Durante a reunião, a Vigilância Sanitária municipal informou que o hospital opera há cerca de 16 meses sem Alvará Sanitário e que a emissão da declaração provisória estava suspensa devido à falta de correção das falhas notificadas. Entre os problemas apontados estão infiltrações, umidade excessiva e a ausência de um sistema de monitoramento contínuo dos pacientes. Além disso, os conselhos de classe detalharam o déficit de leitos diante da demanda crescente e a necessidade de redimensionamento das equipes de assistência.

Os representantes do Hospital São José informaram que as demandas administrativas já foram solucionadas e que as correções emergenciais na infraestrutura foram iniciadas no dia 3 de agosto. A instituição filantrópica também destacou que a substituição do arco cirúrgico foi efetuada e que o centro cirúrgico passa por uma ampla reforma, com previsão de conclusão para outubro. Sobre a segurança interna, o município de Aracaju sugeriu a instalação de um “botão do pânico” na unidade. Diante do cenário exposto, ficou deliberado que o Hospital São José apresentará um Plano de Ação detalhado com cronograma para sanar todas as irregularidades apontadas pelos órgãos de fiscalização.

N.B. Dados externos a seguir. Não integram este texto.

(** The file a handler sends lies beside the temporary input file, under
    the same name with '.ply' swapped for '_cleaned.' and the format,
    provided the name tempfile chose holds no '.ply' before its suffix
    ([str.replace] rewrites every occurrence, a directory's included). *)
Theorem response_path_swaps_the_suffix
    (rt : Runtime) (o3d : Open3D) (req : Request) (rf : string) (s : St) :
  Py.endswith (filename req) ".ply" = true ->
  default "ply" (return_format req) = rf ->
  Py.str_in rf ["ply"; "obj"] = true ->
  read_fault rt = None -> write_fault rt = None ->
  tmp_fresh rt s ->
  Py.contains (tmp_base rt (fs s)) ".ply" = false ->
  forall resp,
    ((clean_mesh_endpoint rt o3d req s).1 = Normal resp ->
       path resp = tmp_base rt (fs s) +:+ "_cleaned." +:+ rf) /\
    ((clean_point_cloud_endpoint rt o3d req s).1 = Normal resp ->
       path resp = tmp_base rt (fs s) +:+ "_cleaned.ply").
Proof.
  intros Hext Hrf Hfmt Hr Hw Hfresh Hno resp.
  destruct (response_names_replaced_path rt o3d req rf s Hext Hrf Hfmt Hr Hw Hfresh resp)
    as [Hm Hpc].
  rewrite !replace_suffix_only in * by done. by split.
Qed.

Lemma response_path_swaps_the_suffix_witness :
  path (FileResponse "/tmp/tmpk3x9w2ab_cleaned.ply" "application/octet-stream"
          "scan_cleaned.ply")
    = "/tmp/tmpk3x9w2ab" +:+ "_cleaned.ply".
Proof.
  refine (proj2 (response_path_swaps_the_suffix Fake.rt Fake.o3d_lenient
                   (mkRequest "scan.ply" [Byte.x07] None) "ply" Fake.s0
                   eq_refl eq_refl eq_refl eq_refl eq_refl (lookup_empty _) eq_refl
                   (FileResponse "/tmp/tmpk3x9w2ab_cleaned.ply" "application/octet-stream"
                      "scan_cleaned.ply")) _).
  vm_compute. reflexivity.
Defined.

Em contrapartida, a Vigilância Sanitária comprometeu-se a analisar imediatamente o projeto de reforma estrutural enviado pela unidade e a emitir uma declaração sanitária com validade de 30 dias, permitindo a regularização da compra de insumos e medicamentos essenciais e mantendo o monitoramento constante. Para acompanhar a evolução das obrigações pactuadas, o Ministério Público agendou uma inspeção conjunta na unidade para o dia 14 de outubro. A vistoria contará com a participação da Vigilância Sanitária, do Cremese e do Coren-SE, além do suporte técnico do Núcleo de Apoio Técnico em Saúde (NATS) do próprio MPSE, que auxiliará na avaliação das adequações implementadas pelo hospital.